でもツッコミを入れたら話が進まないわ。私はぐっとこらえる。
アマンダは何回か躊躇しながらも(すっごい失礼よね)、勢いよくかぶりついた。
バリッ、と音がして、ガリッ! っと音がする。
あれ、角煮ってそんな音したかしら?
疑問がわいた瞬間、アマンダの顔色が激変した。
「うぶるぁあああああっ!」
そしてそのまま奇声を上げて後ろ向きに倒れていく。って!?
「あらあら、ちょっと大丈夫じゃありませんねぇ?」
「あ、あががが、ががががが……」
「泡拭いてるぞ!」
「こ、これは、まさか……」
言いながら、フィリオは角煮まんに手を翳す。ふわりとした光が宿り、フィリオは青い顔を更に青くさせた。どういうことよ、それは。
「毒鑑定スキル一でも、猛毒判定……!?」
フィリオは愕然としながら言う。って失礼ね!
「そんなはずないじゃない! レシピ通り作ったわよ!」
「レシピ通り作ったのなら、生地が緑になる要素がないと思うんだが……」
「そこはアレンジってやつよ!」
「それをしたらもうレシピ通りではない気がしますねぇ。レシピ通りって言葉に失礼です」
怯えるように言うフィリオニ言い返すと、しれっとセリナがドギツいことを言ってくる。
な、なな、何よ何よ!
「わ、私だって毒鑑定スキルくらい持ってるんだから!」
私は即座に毒鑑定スキルを使う。
このスキルは、魔法の使える貴族であれば誰もが手にしているぐらいポピュラーだ。いつどこで毒を盛られるか分からないもの。最近はそんな物騒ではないけど、一昔前はそうだったのよ。
私が手を翳し、光を当てる。すると――
「……も、猛毒っ……!?」
有り得ない結果に、私は頭を真っ白にさせた。
いや、これはミスよ、ミスなのよ。あああ、でもそれってこの私がスキルの発動を間違えたってこと!? いやいやそんなの有り得ない、有り得ないわ!

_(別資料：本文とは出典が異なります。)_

Lemma keeps_when x y c (m : M unit) : keeps x y m -> keeps x y (when c m).
Proof. intros H. destruct c; [exact H | apply keeps_storeOnly, storeOnly_ret]. Qed.

Lemma arraySet_lookup_ne (col : list (option nat)) y y' v :
  y <> y' -> default None (arraySet y' v None col !! y) = default None (col !! y).
Proof.
  intros Hne. unfold arraySet. destruct (Nat.ltb_spec y' (length col)) as [Hlt|Hge].
  - now rewrite list_lookup_insert_ne by congruence.
  - destruct (Nat.lt_ge_cases y (length col)) as [Hy|Hy].
    + now rewrite lookup_app_l.
    + rewrite (lookup_ge_None_2 col y Hy). simpl.
      rewrite lookup_app_r by exact Hy.
      destruct (Nat.lt_ge_cases (y - length col) (y' - length col)) as [Hin|Hout].
      * rewrite lookup_app_l by (rewrite length_replicate; exact Hin).
        rewrite lookup_replicate_2 by exact Hin. reflexivity.
      * rewrite lookup_ge_None_2; [reflexivity|].
        rewrite length_app, length_replicate. simpl. lia.
Qed.

Lemma keeps_writeSlot x y x' y' v :
  (x, y) <> (x', y') -> keeps x y (writeSlot x' y' v).
Proof.
  intros Hne w. unfold writeSlot.
  destruct (buildings w !! x') as [col|] eqn:Hcol; simpl; [|apply coordKept_refl].
  unfold coordKept, slotAt, tileAt. simpl. rewrite length_insert.
  repeat split; auto.
  destruct (decide (x' = x)) as [->|Hx].
  - rewrite list_lookup_insert_eq by (eapply lookup_lt_Some; eauto). rewrite Hcol.
    apply arraySet_lookup_ne. congruence.
  - now rewrite list_lookup_insert_ne.
Qed.

Lemma keeps_alterTile x y x' y' f :
  (x, y) <> (x', y') ->
  keeps x y (modify (fun w => set_city (City.alterTile f x' y' (city w)) w)).
Proof.
  intros Hne w. unfold coordKept, slotAt, tileAt. simpl.
  rewrite getTile_alterTile_ne by exact Hne. auto.
Qed.

(** [applyTile] at one coordinate leaves every other coordinate alone,
    whether it returns or throws. *)
Lemma applyTile_keeps_other x y x' y' :
  (x, y) <> (x', y') -> keeps x y (applyTile x' y').
Proof.
  intros Hne. unfold applyTile.
  apply keeps_bind; [apply keeps_storeOnly, storeOnly_gets|]. intros tile.
  apply keeps_bind; [apply keeps_storeOnly, storeOnly_readSlot|]. intros existing.
  apply keeps_bind; [apply keeps_storeOnly, storeOnly_setTerrainVisible|]. intros _.
  apply keeps_bind.
  - destruct (buildingOf tile), existing; try (apply keeps_storeOnly, storeOnly_ret).
    apply keeps_bind; [apply keeps_storeOnly, storeOnly_rootRemove|]. intros _.
    apply keeps_bind; [now apply keeps_writeSlot|]. intros _.
    apply keeps_storeOnly, storeOnly_call.
  - intros _. destruct (buildingOf tile), existing; try (apply keeps_storeOnly, storeOnly_ret).
    apply keeps_when.
    apply keeps_bind; [apply keeps_storeOnly, storeOnly_rootRemove|]. intros _.
    apply keeps_bind; [apply keeps_storeOnly, storeOnly_createBuildingMesh|]. intros mesh.
    apply keeps_bind; [now apply keeps_writeSlot|]. intros _.
    apply keeps_bind; [apply keeps_storeOnly, storeOnly_readSlot|]. intros added.
    apply keeps_bind; [apply keeps_storeOnly, storeOnly_rootAdd|]. intros _.
    apply keeps_bind; [now apply keeps_alterTile|]. intros _.
    apply keeps_when, keeps_storeOnly, storeOnly_call.
Qed.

「猛毒というよりむしろ劇薬の類な気がしますねぇ、これ」
セリナも毒鑑定スキルを発動させながら言った。
「アマンダ、良くこれをスキル使わないで食べたな……ある意味で勇者だ」
「勇者ですねぇ」
「否定出来ないのが悲しいのか良いことなのか……」
「あんたら好き勝手言い過ぎだからねっ!?」
私は涙目になりながら抗議を上げた。
結局、私は料理に一切参加せず、接客をやることになった。